Task input

(** A dead job has used up its retries. *)
Definition dead_bound (row : Job) : Prop :=
  state row = JobState.DEAD -> attempts row >= max_retries row.

(** The JSON object of an [enqueue] names the state [dead]. *)
Definition names_dead (job_data : gmap string pyval) : bool :=
  match job_data !! "state" with
  | Some (PStr s) => String.eqb s JobState.DEAD
  | _ => false
  end.

(** An event other than an [enqueue] whose JSON object names the state
    [dead]. *)
Definition ordinary (e : event) : bool :=
  match e with
  | Enqueue _ _ job_data _ _ => negb (names_dead job_data)
  | _ => true
  end.

(** Every stored job respects the bound. *)
Definition store_ok (db : Storage) : Prop := Forall dead_bound (jobs db).

(** ** Histories used as test data *)

Module Samples.

Definition t0 : Z := 1793786400250000.

Definition j1_json : gmap string pyval :=
  {[ "id" := PStr "j1"; "command" := PStr "true" ]}.

Definition after_enqueue : Storage :=
  match enqueue None None j1_json t0 t0 empty_storage with
  | Some r => db_after r
  | None => empty_storage
  end.

(** U+00A0 (no-break space) and U+2003 (em space) in UTF-8. *)
Definition nbsp : string :=
  String (ascii_of_nat 194) (String (ascii_of_nat 160) EmptyString).

Definition emsp : string :=
  String (ascii_of_nat 226)
    (String (ascii_of_nat 128) (String (ascii_of_nat 131) EmptyString)).

End Samples.

Module Scenario.

Definition t0 := Samples.t0.
Definition second : Z := 1000000.

Definition j2_json : gmap string pyval :=
  {[ "id" := PStr "j2"; "command" := PStr "test -f /tmp/flag" ]}.

(** "Retry then success": one failed attempt, then exit code 0. *)
Definition retry_then_success : list event :=
  [ Enqueue None None j2_json t0 t0;
    Poll "worker-1" (t0 + 1 * second) (t0 + 1 * second);
    Attempt "worker-1" (Returned 1 "" "") (t0 + 2 * second) (t0 + 2 * second);
    Poll "worker-1" (t0 + 5 * second) (t0 + 5 * second);
    Attempt "worker-1" (Returned 0 "" "") (t0 + 6 * second) (t0 + 6 * second) ].

End Scenario.

Module Ties.

Definition stamp : pyval := PStr "2026-11-04T09:00:00Z".

Definition job_b : gmap string pyval :=
  {[ "id" := PStr "b"; "command" := PStr "echo b"; "created_at" := stamp ]}.

Definition job_a : gmap string pyval :=
  {[ "id" := PStr "a"; "command" := PStr "echo a"; "created_at" := stamp ]}.

Definition t0 := Samples.t0.

(** [b] is enqueued first, then [a], with the same [created_at]. *)
Definition history : list event :=
  [ Enqueue None None job_b t0 t0; Enqueue None None job_a (t0 + 1) (t0 + 1) ].

Definition store : Storage :=
  match run history initial with
  | Some s => db s
  | None => empty_storage
  end.

End Ties.

Module Backlog.

Definition t0 := Samples.t0.
Definition second : Z := 1000000.

Definition j2_json : gmap string pyval :=
  {[ "id" := PStr "j2"; "command" := PStr "test -f /tmp/flag" ]}.

Definition urgent_json : gmap string pyval :=
  {[ "id" := PStr "urgent"; "command" := PStr "true" ]}.

(** [j2] fails once and waits for its retry; a job of high priority is
    enqueued after it. *)
Definition history : list event :=
  [ Enqueue None None j2_json t0 t0;
    Poll "worker-1" (t0 + 1 * second) (t0 + 1 * second);
    Attempt "worker-1" (Returned 1 "" "") (t0 + 2 * second) (t0 + 2 * second);
    Enqueue (Some "high") None urgent_json (t0 + 3 * second)
      (t0 + 3 * second) ].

About this task
Would you mind giving all the records again exactly?

Answer below
(** A dead job has used up its retries. *)
Definition dead_bound (row : Job) : Prop :=
  state row = JobState.DEAD -> attempts row >= max_retries row.

(** The JSON object of an [enqueue] names the state [dead]. *)
Definition names_dead (job_data : gmap string pyval) : bool :=
  match job_data !! "state" with
  | Some (PStr s) => String.eqb s JobState.DEAD
  | _ => false
  end.

(** An event other than an [enqueue] whose JSON object names the state
    [dead]. *)
Definition ordinary (e : event) : bool :=
  match e with
  | Enqueue _ _ job_data _ _ => negb (names_dead job_data)
  | _ => true
  end.

(** Every stored job respects the bound. *)
Definition store_ok (db : Storage) : Prop := Forall dead_bound (jobs db).

(** ** Histories used as test data *)

Module Samples.

Definition t0 : Z := 1793786400250000.

Definition j1_json : gmap string pyval :=
  {[ "id" := PStr "j1"; "command" := PStr "true" ]}.

Definition after_enqueue : Storage :=
  match enqueue None None j1_json t0 t0 empty_storage with
  | Some r => db_after r
  | None => empty_storage
  end.

(** U+00A0 (no-break space) and U+2003 (em space) in UTF-8. *)
Definition nbsp : string :=
  String (ascii_of_nat 194) (String (ascii_of_nat 160) EmptyString).

Definition emsp : string :=
  String (ascii_of_nat 226)
    (String (ascii_of_nat 128) (String (ascii_of_nat 131) EmptyString)).

End Samples.

Module Scenario.

Definition t0 := Samples.t0.
Definition second : Z := 1000000.

Definition j2_json : gmap string pyval :=
  {[ "id" := PStr "j2"; "command" := PStr "test -f /tmp/flag" ]}.

(** "Retry then success": one failed attempt, then exit code 0. *)
Definition retry_then_success : list event :=
  [ Enqueue None None j2_json t0 t0;
    Poll "worker-1" (t0 + 1 * second) (t0 + 1 * second);
    Attempt "worker-1" (Returned 1 "" "") (t0 + 2 * second) (t0 + 2 * second);
    Poll "worker-1" (t0 + 5 * second) (t0 + 5 * second);
    Attempt "worker-1" (Returned 0 "" "") (t0 + 6 * second) (t0 + 6 * second) ].

End Scenario.

Module Ties.

Definition stamp : pyval := PStr "2026-11-04T09:00:00Z".

Definition job_b : gmap string pyval :=
  {[ "id" := PStr "b"; "command" := PStr "echo b"; "created_at" := stamp ]}.

Definition job_a : gmap string pyval :=
  {[ "id" := PStr "a"; "command" := PStr "echo a"; "created_at" := stamp ]}.

Definition t0 := Samples.t0.

(** [b] is enqueued first, then [a], with the same [created_at]. *)
Definition history : list event :=
  [ Enqueue None None job_b t0 t0; Enqueue None None job_a (t0 + 1) (t0 + 1) ].

Definition store : Storage :=
  match run history initial with
  | Some s => db s
  | None => empty_storage
  end.

End Ties.

Module Backlog.

Definition t0 := Samples.t0.
Definition second : Z := 1000000.

Definition j2_json : gmap string pyval :=
  {[ "id" := PStr "j2"; "command" := PStr "test -f /tmp/flag" ]}.

Definition urgent_json : gmap string pyval :=
  {[ "id" := PStr "urgent"; "command" := PStr "true" ]}.

(** [j2] fails once and waits for its retry; a job of high priority is
    enqueued after it. *)
Definition history : list event :=
  [ Enqueue None None j2_json t0 t0;
    Poll "worker-1" (t0 + 1 * second) (t0 + 1 * second);
    Attempt "worker-1" (Returned 1 "" "") (t0 + 2 * second) (t0 + 2 * second);
    Enqueue (Some "high") None urgent_json (t0 + 3 * second)
      (t0 + 3 * second) ].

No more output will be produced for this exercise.